Les partis interpellés lors d'un colloque sur la diversité
LE MONDE | 30.10.06 | 16h24 • Mis à jour le 30.10.06 | 16h24
De l'UMP aux Verts, tous les responsables des partis étaient invités et même annoncés au colloque "Diversité et représentation politique" qui se tenait, samedi 28 octobre, à Paris, à l'initiative du Haut Conseil à l'intégration (HCI). Seuls deux sont venus, Marie-George Buffet, secrétaire générale du PCF, et Yann Wehrling, secrétaire national des Verts. Pourtant, l'attente de diversité en politique est forte, comme en témoignait le public très mélangé.

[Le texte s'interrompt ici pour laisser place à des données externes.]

(** [new Promise((resolve, reject) => onAdditionalDetails({ data },
    undefined, { resolve, reject }))]: the executor runs at once. The
    third argument, the pair of settling functions, is the promise
    itself. *)
Definition onAdditionalDetails_promise (details : Val) : M (M Val) :=
  c <- this ;;
  let callback := get (options c) "onAdditionalDetails" in
  match callback with
  | VFun f =>
      emit (Called "onAdditionalDetails" f
              [VObj {["data" := details]}; VUndefined])
  | _ => ret tt
  end ;;;
  ret (merchant_settlement callback details).

(** How [this.session.submitDetails(details).catch(...)] settles. *)
Definition session_settlement (s : Session) (details : Val) : M Val :=
  catch (settle (session_submitDetails ext s details))
    (fun error =>
       c <- this ;;
       opt_call "onError" (get (options c) "onError") [error] ;;;
       throw error).

(** [this.session.submitDetails(details).catch(...)]: the exchange
    starts at once. *)
Definition session_promise (s : Session) (details : Val) : M (M Val) :=
  emit (SessionSubmitDetails s details) ;;;
  ret (session_settlement s details).

(** The chain hung on the chosen promise. *)
Definition postProcess (promise : M Val) : M unit :=
  catch
    (raw <- promise ;;
     sanitized <- settle (sanitizeResponse ext raw) ;;
     response <- settle (verifyPaymentDidNotFail ext sanitized) ;;
     c <- this ;;
     opt_call "onPaymentCompleted" (get (options c) "onPaymentCompleted")
       [cleanupFinalResult ext response])
    (fun response =>
       c <- this ;;
       opt_call "onPaymentFailed" (get (options c) "onPaymentFailed")
         [cleanupFinalResult ext response]).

"Des choses se font, mais pas suffisamment vite. Et pour arriver à 30 % de femmes, et quelques circonscriptions données à des personnes un peu plus colorées que d'autres, je ne vous dis pas à quel point le travail a été difficile", a reconnu Jeannette Bougrab (UMP), membre du HCI. Les efforts des partis sont encore laborieux.
Combien de candidats issus de la diversité ont-ils été désignés pour les législatives de 2007 ? Vingt par le PS, "dont dix ont de bonnes chances d'être élus", a souligné Malek Boutih ; une douzaine à l'UMP, "hors des circonscriptions des députés sortants", a précisé Yves Jégo. "Il est plus compliqué de favoriser la diversité lorsque l'on a 365 députés sortants", s'est défendu le député UMP de Seine-et-Marne, tout en reconnaissant qu'il faut réfléchir à une dose de proportionnelle... au Sénat, "car le risque à l'Assemblée nationale, c'est de voir monter le Front national".
"Les grands partis ne veulent pas de la proportionnelle au prétexte que cela va faire monter le FN, mais Jean-Marie Le Pen s'est retrouvé au 1er tour de la présidentielle de 2002. Voilà le résultat !", a fait remarquer Stéphane Pocrain, repris par plusieurs intervenants. Les représentants des partis ont été alertés par les questions de la salle : "Si des mesures ne sont pas prises d'en haut, un mouvement émergera hors des partis. Cela ne serait-il pas plus efficace que de s'épuiser à convaincre les partis ?"
"On crie au communautarisme. Mais le risque du communautarisme existe justement parce qu'il n'y a pas de distribution des pouvoirs", a lancé M. Pocrain, candidat déclaré à la présidentielle, qui affirme "croire aux partis comme seul moyen de réguler notre vie collective".